The impact of three antimicrobial proteins (lactoferrin, lactoperoxidase, lysozyme) on the growth of cultures involved in cheesemaking and ripening was studied. Strains were grown in the optimal media growth of each strain or in cheese simulated environment. The media were supplemented with the antimicrobial proteins together (MIX; 1:1:1) or individually at concentrations found in milk (1x) and cheese (2.5x). Growth properties were evaluated using a novel approach by combining flow cytometry and spectrophotometric assay. Flow cytometry measures cell viability (live/injured/dead cells; total cells).

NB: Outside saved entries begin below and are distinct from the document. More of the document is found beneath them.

(** The output fits. *)
Definition fits (p out : list Z) : Prop := (length p <= 255)%nat /\ out <> [] /\ ((length out <= 1)%nat \/ (length out + length p <= 255)%nat).
Lemma fits_down token rest p out : fits p out -> token <> [] -> (length token + length rest < length p)%nat -> down FULL_MAX token out = Some (enter token out) /\ fits rest (enter token out).
Proof.
  intros (H1 & H2 & H3) Hne Hl. assert (0 < length token)%nat by (destruct token; [done|cbn; lia]). assert (0 < length out)%nat by (destruct out; [done|cbn; lia]). unfold down, enter, FULL_MAX, fits.
  destruct (Nat.ltb_spec 1 (length out)).
  - cbn [andb]. rewrite (proj2 (Z.leb_gt _ _)) by lia. rewrite (proj2 (Z.leb_gt _ _)) by (rewrite length_app; cbn [length]; lia). split; [done|]. rewrite !length_app. cbn [length].
    split_and!; [lia|by destruct out|lia].
  - cbn [andb]. rewrite (proj2 (Z.leb_gt _ _)) by lia. split; [done|]. rewrite !length_app. split_and!; [lia|by destruct out|lia].
Qed.
Lemma fits_up rest p out : fits p out -> (length rest <= length p)%nat -> fits rest (up out).
Proof. intros (H1 & H2 & H3) Hl. destruct (up_length out H2) as [Hu [->|Hu']]; split_and!; try done; lia. Qed.

Lemma normalize_run fuel : forall p out, (length p <= fuel)%nat -> starts_slash p -> fits p out -> Forall (fun c => Z.of_nat (length c) < K64_XFS_NAME_MAX) (components p) ->
  normalize_loop fuel FULL_MAX p out = Some (run (components p) out).
Proof.
  induction fuel as [|fuel IH]; intros p out Hf Hs Hfit Hc; [by destruct p; [|cbn in Hf; lia]|]. destruct p as [|c0 p0]; [done|]. set (p := c0 :: p0) in *.
  pose proof (skip_slashes_shorter p Hs ltac:(done)) as Hsk. change (normalize_loop (S fuel) FULL_MAX p out) with
    ('(token, rest) ← take_token (skip_slashes p) 0; if none token || is_path token (str ".") then normalize_loop fuel FULL_MAX rest out
      else if is_path token (str "..") then normalize_loop fuel FULL_MAX rest (up out) else out ← down FULL_MAX token out; normalize_loop fuel FULL_MAX rest out).
  unfold components in *. rewrite components_aux_skip in *. destruct (take_token (skip_slashes p) 0) as [[token rest]|] eqn:Ht.
  2: { exfalso. apply (take_token_None _ _ []) in Ht as (c' & cs & E & Hl); [|done]. rewrite E in Hc. apply Forall_inv in Hc. lia. }
  cbn [mbind option_bind]. pose proof (take_token_rest _ _ _ _ Ht) as Hrest. destruct (skip_slashes p) as [|d q] eqn:Esk.
  { injection Ht as <- <-. cbn [none orb]. destruct fuel; done. }
  assert (Htok : token <> []) by (rewrite <- Esk in Ht; eapply take_token_nonempty; [exact Ht|congruence]). rewrite (components_aux_token _ _ _ _ [] Ht) in * by done. cbn [rev app] in *.
  apply Forall_cons in Hc as [_ Hc]. apply take_token_shape in Ht as [[Hsh _]|[? _]]; [|done..]. rewrite Hsh, length_app in Hsk. change (run (token :: components_aux rest []) out) with (run (components rest) (move1 token out)). unfold move1.
  destruct token as [|x token]; [done|]. cbn [none orb]. set (t := x :: token) in *. pose proof Hfit as (Hp & _ & _).
  destruct (is_path t (str ".")); [apply IH; try done; [lia|destruct Hfit as (? & ? & ?); split_and!; [lia|done|lia]]|].
  destruct (is_path t (str "..")); [apply IH; try done; [lia|apply (fits_up rest p); [done|lia]]|].
  destruct (fits_down t rest p out Hfit ltac:(done) Hsk) as [-> Hfit']. cbn [mbind option_bind]. apply IH; [lia|done..].
Qed.

Lemma run_dots ts out : run ts out = run (List.filter (fun t => negb (is_path t (str "."))) ts) out.
Proof. revert out. induction ts as [|t ts IH]; intros out; [done|]. cbn [List.filter run fold_left]. unfold move1 at 2. destruct (is_path t (str ".")) eqn:E; cbn [negb]; [apply IH|]. cbn [run fold_left]. unfold move1 at 3. rewrite E. apply IH. Qed.

Lemma absolute_shape cwd path : nth 0 cwd 0 = SLASH -> (length (absolute cwd path) <= 255)%nat /\ exists q, absolute cwd path = SLASH :: q.
Proof.
  intros Hc. unfold absolute. destruct cwd as [|d cwd]; [done|]. cbn in Hc. subst d. set (p := if none path then _ else _).
  assert (HA : forall dst src, (length dst <= 255)%nat -> (length (fs_append 256 dst src) <= 255)%nat) by (intros dst src H; unfold fs_append; rewrite length_app, length_take; lia).
  assert (HT : (length (fs_copy 256 (SLASH :: cwd)) <= 255)%nat) by (unfold fs_copy; rewrite length_take; lia).
  assert (HE : exists q, fs_copy 256 (SLASH :: cwd) = SLASH :: q) by (unfold fs_copy; change (Z.to_nat (256 - 1)) with (S 254); cbn [take firstn]; by eexists). destruct HE as [q HE].
  assert (HS : forall q r, exists q', fs_append 256 (SLASH :: q) r = SLASH :: q') by (intros; eexists; reflexivity).
  assert (HR : forall r, let tmp := if is_path (fs_copy 256 (SLASH :: cwd)) (str "/") then fs_copy 256 (SLASH :: cwd) else fs_append 256 (fs_copy 256 (SLASH :: cwd)) (str "/") in
    (length (fs_append 256 tmp r) <= 255)%nat /\ exists q, fs_append 256 tmp r = SLASH :: q).
  { intros r tmp. split; [apply HA; unfold tmp; destruct (is_path _ _); [done|by apply HA]|]. unfold tmp. clear tmp. rewrite HE. destruct (is_path (SLASH :: q) (str "/")); [apply HS|]. destruct (HS q (str "/")) as [q' ->]. apply HS. }
  destruct (Z.eqb_spec (nth 0 p 0) SLASH) as [E|_]; [|apply HR]. unfold fs_copy. rewrite length_take. split; [lia|]. destruct p as [|c p']; [done|]. cbn in E. subst c.
  change (Z.to_nat (256 - 1)) with (S 254). cbn [take firstn]. by eexists.
Qed.

Lemma back_to_slash_suffix r : exists l, r = l ++ back_to_slash r.
Proof.
  induction r as [|c [|d r] [l IH]]; [by exists []|by exists []|]. change (back_to_slash (c :: d :: r)) with (if c =? SLASH then c :: d :: r else back_to_slash (d :: r)).
  destruct (c =? SLASH); [by exists []|]. exists (c :: l). cbn [app]. by rewrite <- IH.
Qed.
Lemma up_head out : nth 0 out 0 = SLASH -> nth 0 (up out) 0 = SLASH.
Proof.
  intros H. destruct out as [|c out]; [done|]. destruct (up_length (c :: out) ltac:(done)) as [Hne _]. unfold up in *. destruct (Nat.ltb_spec 1 (length (c :: out))) as [Hl|]; [|done].
  destruct (rev (c :: out)) as [|y r] eqn:Er; [done|]. cbn [tail] in *. destruct (back_to_slash_suffix r) as [l Hr]. apply (f_equal (@rev Z)) in Er. rewrite rev_involutive in Er. cbn [rev] in Er.
  rewrite Hr, rev_app_distr in Er. destruct (rev (back_to_slash r)) as [|z w]; [done|]. cbn in Er. by injection Er as <- _.
Qed.
Lemma run_head ts out : nth 0 out 0 = SLASH -> nth 0 (run ts out) 0 = SLASH.
Proof.
  revert out. induction ts as [|t ts IH]; intros out H; [done|]. cbn [run fold_left]. apply IH. unfold move1. destruct (is_path t (str ".")); [done|]. destruct (is_path t (str "..")); [by apply up_head|].
  unfold enter. destruct out as [|c out]; [done|]. by destruct (_ <? _)%nat.
Qed.

(** Normalization in terms of the absolute path the code builds. *)
Lemma normalize_absolute cwd path names k rest : nth 0 cwd 0 = SLASH ->
  Forall (fun c => Z.of_nat (length c) < K64_XFS_NAME_MAX) (components (absolute cwd path)) ->
  List.filter (fun t => negb (is_path t (str "."))) (components (absolute cwd path)) = names ++ replicate k (str "..") ++ rest ->
  str ".." ∉ names -> str ".." ∉ rest ->
  exists out, fs_normalize cwd path FULL_MAX = Some out /\ nth 0 out 0 = SLASH /\ components out = take (length names - k) names ++ rest /\ (k = 0%nat -> out = render (names ++ rest)).
Proof.
  intros Hcwd Hlen Hcs Hn Hr. destruct (absolute_shape cwd path Hcwd) as [Hl [q Hq]].
  assert (HG : Forall (fun t => plain t /\ t <> str ".") (names ++ replicate k (str "..") ++ rest)).
  { rewrite <- Hcs. apply Forall_forall. intros t Ht. rewrite list_elem_of_In in Ht. apply filter_In in Ht as [Ht Hd]. split.
    - apply (proj1 (Forall_forall _ _) (components_aux_plain (absolute cwd path) [] ltac:(constructor))). by apply list_elem_of_In.
    - unfold is_path in Hd. by destruct (bool_decide_reflect (t = str ".")). }
  apply Forall_app in HG as [HGn [_ HGr]%Forall_app].
  assert (Hgood : forall l, Forall (fun t => plain t /\ t <> str ".") l -> str ".." ∉ l -> Forall good l).
  { intros l H Hl'. apply Forall_forall. intros t Ht. destruct (proj1 (Forall_forall _ _) H t Ht). split_and!; try done. by intros ->. }
  pose proof (Hgood _ HGn Hn) as Gn. pose proof (Hgood _ HGr Hr) as Gr. assert (Pn : Forall plain names) by (eapply Forall_impl; [exact Gn|by intros t [? _]]).
  assert (Pr : Forall plain rest) by (eapply Forall_impl; [exact Gr|by intros t [? _]]).
  assert (E : fs_normalize cwd path FULL_MAX = Some (run (components (absolute cwd path)) [SLASH])).
  { unfold fs_normalize. apply normalize_run; [lia|right; by exists q|split_and!; [done|done|left; cbn; lia]|done]. }
  rewrite run_dots, Hcs in E. unfold run in E. rewrite !fold_left_app in E. fold (run names [SLASH]) in E.
  assert (E1 : run names [SLASH] = render names) by (apply (run_names [] names []); [constructor|done|by right]). rewrite E1 in E.
  eexists. split; [exact E|]. split; [rewrite <- E1; change (nth 0 (run rest (run (replicate k (str "..")) (run names [SLASH]))) 0 = SLASH); do 3 apply run_head; done|].
  destruct k as [|k].
  - cbn [replicate fold_left]. rewrite Nat.sub_0_r, firstn_all. assert (E2 : run rest (render names) = render (names ++ rest)) by (apply (run_names [] rest names); [done|done|by right]).
    unfold run in E2. rewrite E2. split; [|done]. apply components_render. by apply Forall_app.
  - fold (run (replicate (S k) (str "..")) (render names)). rewrite run_ups by (done || lia). split; [|done]. apply run_names_open; [by apply Forall_take|done].
Qed.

Lactococcus cremoris CUC-C (starter culture) was stimulated by lactoperoxidase and lysozyme reaching higher optical density and total cells than control (without antimicrobial proteins). In cheese simulated environment, the live cells of L. cremoris CUC-C increased of more than 30% in the MIX condition without an increase in total cells. Flow cytometry allowed to show this protective effect. For cultures involved in ripening, the total cells of Lactiplantibacillus plantarum ATCC 14917 and Lacticaseibacillus paracasei subsp. tolerans LMA-1802 decreased of 1 log in the MIX condition. Although the same log reduction, different inhibition behavior was observed. Live cells for Lpb. plantarum ATCC 14917 remained unchanged while for Lcb. paracasei LMA-1802, injured cells increased. These observations were only possible by flow cytometry. The higher concentration (2.5x) tended to decrease the growth properties (lower maximal rate, longer lag phase) of strains as compared to the lower one (1x). The strain-dependent sensitivity to the three antimicrobial proteins underlines the importance of evaluating their effect on cultures prior cheesemaking to ensure proper functionality.